Las monarquías razonables

Cuando Isabel II y Felipe VI saluden a las buenas gentes de Londres, alguno recordará aquella vieja frase según la cual «la monarquía endulza la política con la justa adición de acontecimientos hermosos». La consideración es de Walter Bagehot, autor de ese oráculo victoriano –La Constitución inglesa– que iba a alzar el entramado teórico sobre el cual todavía reposan las monarquías parlamentarias del mundo. En virtud de la ligereza que acompaña lo mejor de lo británico, su libro aún se lee como «una charla amena» y no como un áspero digesto. Y, ante todo, nos sirve para pensar en la monarquía moderna menos como construcción racional, hija de la abstracción, que como institución razonable, hija de la experiencia de la historia. Ese carácter razonable es algo que podrá apreciarse en Londres en toda su utilidad e inteligencia. Véase que, en plena refriega del Brexit, con la controversia inamovible de Gibraltar y el recuerdo de las enemistades del pasado, el «encantamiento místico» que observa Bagehot en la monarquía volverá a ser operativo en ese posado de los reyes capaz de simbolizar el encuentro de dos pueblos. Como adivinó el eminente victoriano, si la monarquía es «la luz por encima de la política», es –entre otras cosas– porque a veces llega donde la política del día a día no es capaz de llegar.

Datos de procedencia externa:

(** C2: a call comes about. For a Call-ID the registry does not know, an offer and
    then an answer with its Call-ID and from-tag and no to-label, the offer with a
    session id not in use, each with a
    description the parser reads and a pair of ports the system grants, are both
    accepted with a description that names the granted port; after them there is
    one session for the call, active and with the answer's tag, whose caller and
    callee legs send where the two descriptions said, each with its own pair of
    open sockets that are bound to its ports. (For a call that has a session
    already the answer may find another one: [GetSessionByTags] takes the first
    that fits.) *)
Theorem call_established cfg ttl w e1 req1 e2 req2 parsed1 parsed2 rtp1 rtcp1 rtp2 rtcp2 :
  let flags1 := ParseFlags (req_Flags req1) in
  let flags2 := ParseFlags (req_Flags req2) in
  let ip1 := offer_selectMediaIP cfg flags1 req1 in
  let ip2 := answer_selectMediaIP cfg flags2 req2 in
  running cfg ttl w -> sessions (w_registry w) !! e_uuid e1 = None ->
  complete req1 -> complete req2 -> req_CallID req2 = req_CallID req1 -> req_FromTag req2 = req_FromTag req1 ->
  GetSessionByCallID (str (req_CallID req1)) (w_registry w) = [] -> pf_str flags2 ToLabel = [] ->
  Parse (E := bytes) (req_SDP req1) = Ok parsed1 -> Parse (E := bytes) (req_SDP req2) = Ok parsed2 ->
  (AllocateMediaPorts (e_listen e1 ip1) (port_range cfg).1 (port_range cfg).2).1 = Ok (rtp1, rtcp1) ->
  (AllocateMediaPorts (e_listen e2 ip2) (port_range cfg).1 (port_range cfg).2).1 = Ok (rtp2, rtcp2) ->
  exists streams1 streams2 w1 w2 p s q1 q2 l1 l2,
    offer_Handle cfg e1 req1 w = (Ok (accepted req1 [] (offer_buildModifiedSDP parsed1 ip1 rtp1 flags1) streams1), w1) /\
    answer_Handle cfg e2 req2 w1 = (Ok (accepted req2 (req_ToTag req2) (answer_buildModifiedSDP parsed2 ip2 rtp2 flags2) streams2), w2) /\
    GetSessionByCallID (str (req_CallID req1)) (w_registry w2) = [p] /\ live (w_registry w2) p s /\
    State s = SessionStateActive /\ FromTag s = str (req_FromTag req1) /\ ToTag s = str (req_ToTag req2) /\
    CallerLeg s = Some q1 /\ legs (w_registry w2) !! q1 = Some l1 /\ sends_to parsed1 l1 /\ bound_leg w2 l1 ip1 rtp1 rtcp1 /\
    CalleeLeg s = Some q2 /\ legs (w_registry w2) !! q2 = Some l2 /\ sends_to parsed2 l2 /\ bound_leg w2 l2 ip2 rtp2 rtcp2 /\
    conns_of l1 ## conns_of l2.
Proof.
  intros flags1 flags2 ip1 ip2 Hrun Hid Hc1 Hc2 Ecall Efrom Hnone Hlabel Hp1 Hp2 Ha1 Ha2. pose proof (calls_ok _ _ _ Hrun) as Hw.
  destruct (offer_success cfg e1 req1 w parsed1 rtp1 rtcp1 Hw Hid Hc1 Hp1 Ha1) as (s0 & t1 & w1 & Hl0 & Hcall & Hfrom & Hto1 & Hst1 & Hoff & Hsu1).
  assert (world_ok w1) as Hw1 by (apply (micros_ok w); [done|]; pose proof (offer_micro cfg e1 req1 w Hw Hid) as H; by rewrite Hoff in H).
  assert (offer_session e1 req1 (w_registry w) = CreateSession (e_uuid e1) (e_now e1) (str (req_CallID req1)) (str (req_FromTag req1)) (w_registry w)) as Hsess
    by (unfold offer_session, GetSessionByTags; by rewrite Hnone).
  pose proof (closed_create e1 req1 (w_registry w)) as [Hcl Hlg]. rewrite Hsess in *. cbn [fst CreateSession] in Hsu1, Hl0. set (sr := (CreateSession _ _ _ _ _).2) in *. set (p := next (w_registry w)) in *.
  destruct Hsu1 as [L1 C1 F1 G1 O1 N1 I1 _ X1 S1 M1]. assert (GetSessionByCallID (str (req_CallID req2)) (w_registry w1) = [p]) as Hof.
  { rewrite Ecall, <- Hcall, I1, Hcall. unfold sr, GetSessionByCallID, CreateSession in *. cbn. rewrite lookup_insert_eq. cbn. by rewrite Hnone. }
  assert (answer_findSession req2 flags2 (w_registry w1) = Some p) as Hfind by (eapply find_only; [done|apply L1|congruence|done]).
  destruct (answer_success cfg e2 req2 w1 p t1 parsed2 rtp2 rtcp2 Hw1 Hc2 Hfind L1 Hp2 Ha2) as (t2 & w2 & Hto2 & Hst2 & Hans & [L2 C2 F2 G2 O2 N2 I2 _ X2 S2 M2]).
  set (l1 := labelled _ _) in N1. set (l2 := labelled _ _) in N2.
  destruct (leg_fields true req1 (leg_label (req_FromTag req1) flags1) ip1 rtp1 rtcp1 (next_socket w) (S (next_socket w)) parsed1 flags1) as (A1 & A2 & A3 & A4 & _).
  destruct (leg_fields false req2 (leg_label (req_ToTag req2) flags2) ip2 rtp2 rtcp2 (next_socket w1) (S (next_socket w1)) parsed2 flags2) as (B1 & B2 & B3 & B4 & _).
  change (conns_of l1 = [next_socket w; S (next_socket w)]) in A3. change (conns_of l2 = [next_socket w1; S (next_socket w1)]) in B3.
  assert (next sr <> next (w_registry w1)) as Hne.
  { intros E. assert (legs (w_registry w1) !! next (w_registry w1) = Some l1) as H by (rewrite N1, <- E; apply lookup_insert_eq). apply (wo_leg _ Hw1) in H. lia. }
  eexists _, _, w1, w2, p, t2, (next sr), (next (w_registry w1)), l1, l2.
  split_and!; [exact Hoff|exact Hans|rewrite Ecall in Hof; congruence|done|done|congruence|done|..].
  - rewrite <- G1. exact O2.
  - rewrite N2, lookup_insert_ne by done. rewrite N1. apply lookup_insert_eq.
  - exact A4.
  - eapply bound_kept; [|exact S2|exact M2|exact X2]. eapply bound_new; [exact Hw|exact S1|exact M1|congruence|done|done|done].
  - exact G2.
  - rewrite N2. apply lookup_insert_eq.
  - exact B4.
  - eapply bound_new; [exact Hw1|exact S2|exact M2|exact X2|done|done|done].
  - rewrite A3, B3, M1. intros x Hx Hy. repeat (apply elem_of_cons in Hx as [->|Hx]); [| |by apply elem_of_nil in Hx];
      repeat (apply elem_of_cons in Hy as [?|Hy]); try lia; by apply elem_of_nil in Hy.
Qed.

(** ** Guarantees: every outcome of an offer *)

(** The system grants a pair of ports of the range. *)
Definition pair_free (cfg : Config) (e : request_env) (ip : bytes) : Prop :=
  exists k, 0 <= k /\ (port_range cfg).1 + 2 * k < (port_range cfg).2 /\
    e_listen e ip ((port_range cfg).1 + 2 * k) && e_listen e ip ((port_range cfg).1 + 2 * k + 1) = true.

Lemma ports_cases cfg e ip :
  (exists rtp rtcp, (AllocateMediaPorts (e_listen e ip) (port_range cfg).1 (port_range cfg).2).1 = Ok (rtp, rtcp) /\ pair_free cfg e ip) \/
  ((AllocateMediaPorts (e_listen e ip) (port_range cfg).1 (port_range cfg).2).1 = Err ErrNoPortPair /\ ~ pair_free cfg e ip).
Proof.
  pose proof (allocate_loop_spec (Z.to_nat ((port_range cfg).2 - (port_range cfg).1)) (e_listen e ip) (port_range cfg).1 (port_range cfg).2 [] ltac:(lia)) as H.
  unfold AllocateMediaPorts. destruct (allocate_loop _ _ _ _ _) as [[[rtp rtcp]|err| |] cl]; [left|right|done..].
  - exists rtp, rtcp. split; [done|]. destruct H as (-> & Hr & Hm & H1 & H2 & _). exists ((rtp - (port_range cfg).1) / 2).
    replace ((port_range cfg).1 + 2 * ((rtp - (port_range cfg).1) / 2)) with rtp by (pose proof (Z.div_mod (rtp - (port_range cfg).1) 2); lia).
    rewrite H1, H2. split_and!; [apply Z.div_pos; lia|lia|done].
  - destruct H as [-> H]. split; [done|]. intros (k & Hk & Hlt & Hf). by rewrite H in Hf.
Qed.

(** C11: the outcome of an offer that has its parameters is decided by its
    description and the ports: the process panics exactly when the description
    has an [a=rtcp] attribute without a port; otherwise the offer is accepted
    when some pair of the range is free, and refused with the range in the
    reason when none is. *)
Theorem offer_outcomes cfg ttl w e req :
  let flags := ParseFlags (req_Flags req) in
  let ip := offer_selectMediaIP cfg flags req in
  let bad := Exists blank_rtcp (splitBy (unify_newlines (req_SDP req)) LF) in
  running cfg ttl w -> sessions (w_registry w) !! e_uuid e = None -> complete req ->
  ((offer_Handle cfg e req w).1 = Panic <-> bad) /\
  (~ bad -> pair_free cfg e ip -> exists sdp streams, (offer_Handle cfg e req w).1 = Ok (accepted req [] sdp streams)) /\
  (~ bad -> ~ pair_free cfg e ip -> (offer_Handle cfg e req w).1 = Ok (invalid_sdp (port_error (port_range cfg).1 (port_range cfg).2))).
Proof.
  intros flags ip bad Hrun Hid Hc. pose proof (calls_ok _ _ _ Hrun) as Hw.
  destruct (Parse_panics (E := bytes) (req_SDP req)) as [[Hp Hb]|[[parsed Hp] Hb]].
  - fold bad in Hb. destruct (offer_session_live e req w Hw Hid) as (s & Hl & _). pose proof (offer_Handle_eq cfg e req w s Hc) as Heq.
    destruct (offer_session e req (w_registry w)) as [p sr]. rewrite (Heq Hl). cbv zeta. unfold processOfferSDP. rewrite Hp. by split_and!.
  - fold bad in Hb. destruct (ports_cases cfg e ip) as [(rtp & rtcp & Ha & Hf)|[Ha Hf]].
    + destruct (offer_success cfg e req w parsed rtp rtcp Hw Hid Hc Hp Ha) as (s & t & w' & _ & _ & _ & _ & _ & -> & _).
      split_and!; [split; [done|by intros ?%Hb]|eauto|done].
    + destruct (offer_session_live e req w Hw Hid) as (s & Hl & _). pose proof (offer_Handle_eq cfg e req w s Hc) as Heq.
      destruct (offer_session e req (w_registry w)) as [p sr]. rewrite (Heq Hl). cbv zeta. unfold processOfferSDP, allocate. rewrite Hp.
      destruct (port_range cfg) as [lo hi]. cbn [fst snd] in *. fold flags ip. rewrite Ha. split_and!; [split; [done|by intros ?%Hb]|done|done].
Qed.

(** ** Guarantees: a replaced leg *)


(** ** Witnesses *)

Definition sample_cfg : Config := mkConfig (Some (30000, 30010)) (mkIntegration "192.0.2.1" "" ∅).
Definition sample_sdp : bytes := bs "c=IN IP4 10.0.0.7" ++ [LF] ++ bs "m=audio 4000 RTP/AVP 0".
Definition sample_parsed : ParsedSDP :=
  initial_sdp <| sdp_ConnectionIP := bs "10.0.0.7" |> <| sdp_MediaType := bs "audio" |> <| sdp_MediaPort := 4000 |>
    <| sdp_Protocol := bs "RTP/AVP" |> <| sdp_Codecs := [mkCodec 0 (bs "PCMU") 8000 1 []] |>.
Lemma sample_parse : Parse (E := bytes) sample_sdp = Ok sample_parsed.
Proof. vm_compute. reflexivity. Qed.

Definition request (callID fromTag toTag sdp : bytes) : NGRequest :=
  mkNGRequest [] [] callID fromTag toTag [] sdp [] [] [] None 0 [] [] [] [] [] [] false None [] [] 0 [] [] [] [] [] 0 [] 0 [].
Definition sample_offer : NGRequest := request (bs "c1") (bs "a") [] sample_sdp.
Definition sample_answer : NGRequest := request (bs "c1") (bs "a") (bs "b") sample_sdp.
Definition sample_env1 : request_env := mkRequestEnv 5 "id1" (fun _ _ => true).
Definition sample_env2 : request_env := mkRequestEnv 6 "id2" (fun _ p => 30001 <? p).

Lemma sample_complete : complete sample_offer /\ complete sample_answer.
Proof. by repeat split. Qed.
Lemma sample_ports ip : (AllocateMediaPorts (e_listen sample_env1 ip) (port_range sample_cfg).1 (port_range sample_cfg).2).1 = Ok (30000, 30001) /\
  (AllocateMediaPorts (e_listen sample_env2 ip) (port_range sample_cfg).1 (port_range sample_cfg).2).1 = Ok (30002, 30003).
Proof. by split. Qed.

Lemma call_established_witness : exists r1 r2 w1 w2,
  offer_Handle sample_cfg sample_env1 sample_offer (new_world 60) = (Ok r1, w1) /\ answer_Handle sample_cfg sample_env2 sample_answer w1 = (Ok r2, w2) /\
  exists p, GetSessionByCallID "c1" (w_registry w2) = [p].
Proof.
  destruct (call_established sample_cfg 60 (new_world 60) sample_env1 sample_offer sample_env2 sample_answer sample_parsed sample_parsed 30000 30001 30002 30003)
    as (streams1 & streams2 & w1 & w2 & p & s & q1 & q2 & l1 & l2 & H1 & H2 & H3 & _).
  - apply rtc_refl.
  - reflexivity.
  - apply sample_complete.
  - apply sample_complete.
  - reflexivity.
  - reflexivity.
  - reflexivity.
  - reflexivity.
  - apply sample_parse.
  - apply sample_parse.
  - apply (proj1 (sample_ports _)).
  - apply (proj2 (sample_ports _)).
  - eexists _, _, w1, w2. split; [exact H1|]. split; [exact H2|]. exists p. exact H3.
Defined.

Lemma offer_outcomes_witness : exists sdp streams,
  (offer_Handle sample_cfg sample_env1 sample_offer (new_world 60)).1 = Ok (accepted sample_offer [] sdp streams).
Proof.
  apply (offer_outcomes sample_cfg 60 (new_world 60) sample_env1 sample_offer (rtc_refl _ _) eq_refl (proj1 sample_complete)).
  - destruct (Parse_panics (E := bytes) (req_SDP sample_offer)) as [[H _]|[_ H]]; [|exact H]. exfalso. change (req_SDP sample_offer) with sample_sdp in H. rewrite sample_parse in H. discriminate.
  - exists 0. split; [lia|]. split; [reflexivity|reflexivity].
Defined.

La visita de Felipe VI a Londres también será una de esas ocasiones en que la Corona no se mantiene «escondida como un misterio», sino que se pasea «como un desfile». Más pervivencia que anacronismo, la institución monárquica mantiene sus activos incluso en tiempos de tan severo escrutinio mediático como los nuestros: baste pensar, todavía, en la potencia que, a efectos de imagen-país, puede tener un brindis en el palacio de Buckingham. Es algo que también supo intuir Bagehot: a cualquier nación, a cualquier gobierno, «el digno uso» de la Corona le puede aportar «un valor incalculable» en términos de representación y reputación.

La propia monarquía deja patente su funcionalidad en casos como estos: no hacen falta grandes esfuerzos teorizantes cuando es suficiente, como gesto visible de continuidad a la europea, juntar a dos jefes de Estado de dos antiguos países que son conscientes de la dignidad y la historia que representan. La propia diferencia de edad –Isabel II llevaba quince años de reinado al nacer Felipe VI– abona esa «magia» que, pese a todo, aún conserva la monarquía. La magia, sin embargo, va de la mano de la ejemplaridad: si los victorianos también entendieron que «la exaltación de la monarquía sólo es posible por el carácter personal del soberano», ni el republicano más entusiasta puede reprochar ligereza a Isabel o a Felipe en el ejercicio de sus funciones. Ese es un rasgo con calado en las opiniones públicas, y responsable de un fenómeno «que suele escapar a los estudiosos de la filosofía política»: el «afecto» que une a tantas personas con los reyes.

Incluso en Reino Unido, ejemplo habitual de pasión monárquica, ese será un afecto mediado por la inteligencia: al fin y al cabo, la historia de las monarquías puede leerse como la historia de los intentos por embridar el poder real. De ahí surge lo que Pendás llama «un milagro jurídico-político»: la monarquía parlamentaria como ejemplo de transacción con la que todos ganan más que pierden. Con ella, la sociedad puede respaldar a sus reyes sin temor a su intervencionismo en la política. La nación logra mezclar «el refinamiento de la constitución» con «el viejo sentimiento de la monarquía heroica». Y la propia Corona gana en prestigio con sus atribuciones –hoy clásicas– de «ser consultada, exhortar y prevenir».

Esas son realidades que vivimos cada día, pero el tiempo iba a ir sedimentando otras utilidades en la Corona. Por ejemplo, para ver reconocida su autoridad, la monarquía dependerá de su neutralidad: como explica Bagehot, un soberano «no debe entrar en los combates de la política, o dejará de tener la reverencia del resto de combatientes». No en vano, la nación puede tener cuantos partidos quiera, pero «la Corona no es de ninguno»: he ahí su única manera –precisamente– de ser de todos. Junto a ello, se hace predominante la conciencia de que –como dijo nuestro Cánovas– la Corona «no puede estar tan alta que se pierda entre las nubes». De ahí que su necesaria vertiente filantrópica haya contribuido a prestigiar a una institución capaz de acoger y apoyar iniciativas de la sociedad civil que rara vez resuenan entre las prioridades de la política. Sí, siempre habrá, sin duda, coartadas para apoyar o no apoyar a la monarquía. Pero no faltan acciones que –miremos a España y Gran Bretaña– la hacen razonable a ojos de la sociedad.

Ignacio Peyró, periodista y escritor.